Di atas bangunan genset beberapa orang terluka, ada yang robek kakinya seperti yang dialami Captain Martin Pilot Lion , ada yang bengkak tangan dan kakinya seperti Mbak Tria yang Pramugari Garuda, dan ada juga yang bocor kepalanya seperti yang dialami Pilot Garuda serta Asisten 2 Walikota Makasar yang sedang mewakili Walikota di acara itu. Namun, umumnya, semua mengalami shock yang hebat.

Kebetulan di antara korban yang selamat ada salah seorang peserta Paralayang (Pak Rahmat) yang membawa alat komunikasi Radio dan seorang lagi pelanggan fitness gym hotel mercure yang membawa HP berkartu XL. Saat itu, hanya kartu XL yang bisa digunakan.

Secara bergantian, kami menghubungi keluarga untuk mengabarkan bahwa kami selamat namun masih dalam ancaman bahaya. Saya pun berhasil menghubungi keluarga saya dan mengabari bahwa kondisi saya selamat.
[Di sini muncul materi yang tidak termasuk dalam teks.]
(* ===== verification/Store.v ===== *)
(** * A concrete API server

    One map per kind; creation assigns a uid from a counter, deletion follows
    the finalizers, statuses are written through the status subresource.  It
    implements the interface of [Server.v], which is therefore consistent, and
    the witnesses of the development run on it. *)

From S2P Require Import Prelude Effects Types Cluster Kmodules Server.

Record store := {
  s_pods : gmap NamespacedName Pod;
  s_sidekicks : gmap NamespacedName Sidekick;
  s_secrets : gmap NamespacedName Secret;
  s_works : gmap NamespacedName ManifestWork;
  s_exports : gmap NamespacedName ServiceExport;
  s_snapshots : gmap NamespacedName Snapshot;
  s_namespaces : gmap NamespacedName NamespaceObj;
  s_next : N;
  s_clock : Z
}.

Definition empty_store : store :=
  {| s_pods := ∅; s_sidekicks := ∅; s_secrets := ∅; s_works := ∅; s_exports := ∅;
     s_snapshots := ∅; s_namespaces := ∅; s_next := 0; s_clock := 1000 |}.

Definition objs (k : kind) (s : store) : gmap NamespacedName (obj k) :=
  match k return gmap NamespacedName (obj k) with
  | KPod => s_pods s
  | KSidekick => s_sidekicks s
  | KSecret => s_secrets s
  | KManifestWork => s_works s
  | KServiceExport => s_exports s
  | KSnapshot => s_snapshots s
  | KNamespace => s_namespaces s
  end.

Definition set_objs (k : kind) : gmap NamespacedName (obj k) → store → store :=
  match k return gmap NamespacedName (obj k) → store → store with
  | KPod => λ m s, {| s_pods := m; s_sidekicks := s_sidekicks s; s_secrets := s_secrets s;
      s_works := s_works s; s_exports := s_exports s; s_snapshots := s_snapshots s;
      s_namespaces := s_namespaces s; s_next := s_next s; s_clock := s_clock s |}
  | KSidekick => λ m s, {| s_pods := s_pods s; s_sidekicks := m; s_secrets := s_secrets s;
      s_works := s_works s; s_exports := s_exports s; s_snapshots := s_snapshots s;
      s_namespaces := s_namespaces s; s_next := s_next s; s_clock := s_clock s |}
  | KSecret => λ m s, {| s_pods := s_pods s; s_sidekicks := s_sidekicks s; s_secrets := m;
      s_works := s_works s; s_exports := s_exports s; s_snapshots := s_snapshots s;
      s_namespaces := s_namespaces s; s_next := s_next s; s_clock := s_clock s |}
  | KManifestWork => λ m s, {| s_pods := s_pods s; s_sidekicks := s_sidekicks s;
      s_secrets := s_secrets s; s_works := m; s_exports := s_exports s;
      s_snapshots := s_snapshots s;
      s_namespaces := s_namespaces s; s_next := s_next s; s_clock := s_clock s |}
  | KServiceExport => λ m s, {| s_pods := s_pods s; s_sidekicks := s_sidekicks s;
      s_secrets := s_secrets s; s_works := s_works s; s_exports := m;
      s_snapshots := s_snapshots s;
      s_namespaces := s_namespaces s; s_next := s_next s; s_clock := s_clock s |}
  | KSnapshot => λ m s, {| s_pods := s_pods s; s_sidekicks := s_sidekicks s;
      s_secrets := s_secrets s; s_works := s_works s; s_exports := s_exports s;
      s_snapshots := m;
      s_namespaces := s_namespaces s; s_next := s_next s; s_clock := s_clock s |}
  | KNamespace => λ m s, {| s_pods := s_pods s; s_sidekicks := s_sidekicks s;
      s_secrets := s_secrets s; s_works := s_works s; s_exports := s_exports s;
      s_snapshots := s_snapshots s;
      s_namespaces := m; s_next := s_next s; s_clock := s_clock s |}
  end.

Lemma objs_set_eq k m s : objs k (set_objs k m s) = m.
Proof. by destruct k. Qed.

Lemma objs_set_ne k k' m s : k' ≠ k → objs k' (set_objs k m s) = objs k' s.
Proof. by destruct k, k'. Qed.

Definition put {k : kind} (o : obj k) (s : store) : store :=
  set_objs k (<[obj_key o := o]> (objs k s)) s.

(** The object as the server first stores it. *)
Definition fresh {k : kind} (n : N) (md : obj k) : obj k :=
  let m := obj_meta md in
  let m' := {| Name := Name m; GenerateName := GenerateName m; Namespace := Namespace m;
               UID := "uid-" +:+ pretty n; Generation := 1; DeletionTimestamp := None;
               Labels := non_empty (Labels m); Annotations := non_empty (Annotations m);
               OwnerReferences := OwnerReferences m; Finalizers := Finalizers m |} in
  match k return obj k → obj k with
  | KPod => λ p, set_pod_Status
      {| pst_Phase := "Pending"; pst_PodIP := ""; pst_Conditions := [];
         pst_ContainerStatuses := []; pst_InitContainerStatuses := [] |} p
  | _ => λ o, o
  end (obj_set_meta m' md).

Definition tick (s : store) : store :=
  {| s_pods := s_pods s; s_sidekicks := s_sidekicks s; s_secrets := s_secrets s;
     s_works := s_works s; s_exports := s_exports s; s_snapshots := s_snapshots s;
     s_namespaces := s_namespaces s; s_next := s_next s + 1; s_clock := s_clock s |}.

Definition not_found : error := NewNotFound "objects" "".
Definition conflict : error := ApiError ReasonOther "object exists or was modified".

Definition label_match (sel : option LabelSelector) (m : ObjectMeta) : bool :=
  match sel with
  | None => true
  | Some sel => forallb (λ kv, bool_decide (gm_lookup (Labels m) kv.1 = Some kv.2))
                  (map_to_list (default ∅ (MatchLabels sel)))
  end.

Definition list_objs (k : kind) (ns : option string) (sel : option LabelSelector) (s : store)
    : list (obj k) :=
  List.filter (λ o, (match ns with Some n => String.eqb n (Namespace (obj_meta o)) | None => true end)
                    && label_match sel (obj_meta o))
    (map snd (map_to_list (objs k s))).

Definition store_serve (op : apiop) (s : store) : answer op * store :=
  match op return answer op * store with
  | OpGet k key => (match objs k s !! key with Some o => Ok o | None => Err not_found end, s)
  | OpList k ns sel => (Ok (list_objs k ns sel s), s)
  | OpCreate k md =>
      match objs k s !! obj_key md with
      | Some _ => (Err conflict, s)
      | None => let o := fresh (s_next s) md in
                (Ok o, tick (set_objs k (<[obj_key md := o]> (objs k s)) s))
      end
  | OpPatch k cur md =>
      match objs k s !! obj_key cur with
      | None => (Err not_found, s)
      | Some _ =>
          (Ok md, set_objs k
            (if released (obj_meta md) then delete (obj_key cur) (objs k s)
             else <[obj_key cur := md]> (objs k s)) s)
      end
  | OpStatusPatch k cur md =>
      match objs k s !! obj_key cur with
      | None => (Err not_found, s)
      | Some o => (Ok (obj_set_status md cur),
                   set_objs k (<[obj_key cur := obj_norm (obj_set_status md o)]> (objs k s)) s)
      end
  | OpStatusUpdate k md =>
      match objs k s !! obj_key md with
      | None => (Err not_found, s)
      | Some o => (Ok (obj_set_status md o),
                   set_objs k (<[obj_key md := obj_norm (obj_set_status md o)]> (objs k s)) s)
      end
  | OpDelete k key =>
      match objs k s !! key with
      | None => (Err not_found, s)
      | Some o =>
          (Ok tt, set_objs k
            (if bool_decide (Finalizers (obj_meta o) = []) then delete key (objs k s)
             else <[key := obj_set_meta (mark_deleted (s_clock s) (obj_meta o)) o]> (objs k s)) s)
      end
  | OpOCMGet ns name =>
      (match s_works s !! mkKey ns name with Some o => Ok o | None => Err not_found end, s)
  | OpOCMList ns _ => (Ok (list_objs KManifestWork (Some ns) None s), s)
  | OpNow => (s_clock s, s)
  | OpRand n => (Ok (pretty (s_next s)), tick s)
  | OpGetenv name =>
      (if String.eqb name "POD_NAME" then "kubedb-sidekick-5f9d777f8f-rjvdq"
       else if String.eqb name "POD_NAMESPACE" then "kubedb" else "", s)
  | OpReadFile _ => (Ok "search demo.svc.cluster.local svc.cluster.local cluster.local", s)
  end.

Lemma non_empty_id {A} (m : gomap A) : m ≠ Some ∅ → non_empty m = m.
Proof. destruct m as [m|]; simpl; [|done]. intros Hm. by case_decide; [subst|]. Qed.

Lemma obj_meta_set k (o : obj k) m : obj_meta (obj_set_meta m o) = m.
Proof. by destruct k. Qed.

Lemma fresh_created k n (md : obj k) :
  Annotations (obj_meta md) ≠ Some ∅ → created md (fresh n md).
Proof.
  intros Ha. unfold created, fresh.
  destruct k; simpl in *; rewrite (non_empty_id _ Ha); repeat split; done.
Qed.

Lemma status_set_idem k (src o : obj k) :
  obj_set_status (obj_set_status src o) o = obj_set_status src o.
Proof. by destruct k. Qed.

Lemma objs_tick k s : objs k (tick s) = objs k s.
Proof. by destruct k. Qed.

(** Writing the map of a kind changes nothing else, provided the map changes at
    one key only. *)
Lemma set_objs_frame k key m s k' key' :
  (∀ x, x ≠ key → m !! x = objs k s !! x) → (k, key) ≠ (k', key') →
  objs k' (set_objs k m s) !! key' = objs k' s !! key'.
Proof.
  intros Hm Hne. destruct (decide (k' = k)) as [->|Hk].
  - rewrite objs_set_eq. apply Hm. congruence.
  - by rewrite objs_set_ne.
Qed.

Lemma store_frame op s k key :
  op_target op ≠ Some (k, key) → objs k (store_serve op s).2 !! key = objs k s !! key.
Proof.
  intros Hne. destruct op; simpl in *; rewrite ?objs_tick; try done;
    case_match; simpl; rewrite ?objs_tick; try done;
    (eapply set_objs_frame; [|intros E; by apply Hne; f_equal]);
    intros x Hx; try case_match;
    by rewrite ?lookup_delete_ne, ?lookup_insert_ne by done.
Qed.

#[export, refine] Instance store_server : ApiServer store := {|
  serve := store_serve;
  stored k s key := objs k s !! key;
  serve_frame := store_frame
|}.
Proof.
  - intros k key w o Hs. simpl. by rewrite Hs.
  - intros k key w Hs. exists not_found. simpl. by rewrite Hs.
  - intros k md w Hs Ha. simpl. rewrite Hs. eexists _, _. split; [done|].
    split; [by apply fresh_created|]. by rewrite objs_tick, objs_set_eq, lookup_insert_eq.
  - intros k cur m' w Hs Hm. simpl. rewrite Hs, obj_meta_set. eexists. split; [done|].
    rewrite objs_set_eq. destruct (released m'); [apply lookup_delete_eq|apply lookup_insert_eq].
  - intros k cur src w Hs. simpl. rewrite Hs, status_set_idem. eexists. split; [done|].
    by rewrite objs_set_eq, lookup_insert_eq.
  - intros k o cur w Hs. simpl. rewrite Hs. eexists. split; [done|].
    by rewrite objs_set_eq, lookup_insert_eq.
  - intros k key w o Hs Hf. simpl. rewrite Hs. eexists _, _. split; [done|].
    rewrite objs_set_eq, bool_decide_eq_false_2 by done. apply lookup_insert_eq.
Defined.

(** The counter the uids come from only grows. *)
Lemma next_set_objs k m s : s_next (set_objs k m s) = s_next s.
Proof. by destruct k. Qed.

Lemma store_next op s : (s_next s ≤ s_next (store_serve op s).2)%N.
Proof. destruct op; simpl; repeat case_match; simpl; rewrite ?next_set_objs; simpl; lia. Qed.

Lemma fresh_uid k n (md : obj k) : UID (obj_meta (fresh n md)) = "uid-" +:+ pretty n.
Proof. by destruct k. Qed.

#[export, refine] Instance store_uids : FreshUids store := {|
  used s u := ∃ n, u = "uid-" +:+ pretty n ∧ (n < s_next s)%N
|}.
Proof.
  - intros op s u (n & -> & Hn). exists n. split; [done|].
    pose proof (store_next op s). simpl. lia.
  - intros k md s o s' E. simpl in E. case_match; [done|]. simplify_eq. rewrite fresh_uid. split.
    + intros (n & En & Hn). simplify_eq. lia.
    + exists (s_next s). split; [done|]. simpl. rewrite next_set_objs. lia.
Defined.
Air surut kira-kira pukul 22.00 Wita, dan goncangan gempa susulan tidak begitu sering lagi frekuensinya, hanya 2-3 kali dalam 1 jam. Atas komando petugas hotel kami turun ke bawah setelah bertahan di atas bangunan genset.

Kami turun ke bawah dengan menggunakan rak piring hotel yang difungsikan sebagai tangga darurat. Ada 34 orang yang selamat di hotel itu, dari 115 kamar yang terisi penuh hanya 19 kamar saja yang belum terisi tamu.

Ketika berhasil turun ke bawah, beberapa mayit sudah tergeletak di jalan. Petugas hotel berinisiatif menutupinya dengan seprai hotel. Kira-kira pukul 01.00 WITA dini hari, kami dievakuasi ke Masjid Agung.

Di sana sudah banyak pengungsi. Saya dan tamu mercure lainnya bermalam di pelataran Masjid Agung. Kami tidur di atas paving block dalam keadaan gelap gulipa karena tak ada lagi listrik, dan alat komunikasi tak berfungsi. Kami menginap termasuk dengan owner dan anaknya di Masjid Agung.

Ada dua bagian yang diceritakan Andika tentang bagaimana perjuangannya sampai akhirnya ia selamat dan akhirnya Andika bisa pulang ke Bandung setelah menempuh perjalanan yang cukup lama dan cukup berat.

Baca Juga : Dua Hari Terjebak Reruntuhan Hotel Roa Roa, Seorang Perempuan Berhasil Selamat, Ini Sebabnya!

Kisah Andika yang kemudian ditulis dan juga dikutip ulang oleh Nakita.id, ditulis berdasarkan persetujuan dari pihak yang bersangkutan.

Dua kisah yang berbeda dari Tria juga Andika ini sekali lagi menceritakan bagaimana jerih payah para korban untuk selamat dari maut.

Juga karena adanya pertolongan satu sama lain yang membuat banyak korban juga selamat dari maut.

Tria dan Andika hanyalah dua dari ribuan kisah korban selamat yang akhirnya kembali bisa bertemu keluarganya.

Kini, Tria sudah berada di Jakarta dan sudah bersiap untuk menunaikan tugasnya sebagai seorang pramugari, sementara Andika juga sudah tiba di Bandung dan kembali siap mengemban tugas sebagai seorang dosen.

Selamat bertugas kembali, semoga kisah mereka dapat menginspirasi banyak orang, tentang perjuangan hidup dan tentang kehendak Tuhan.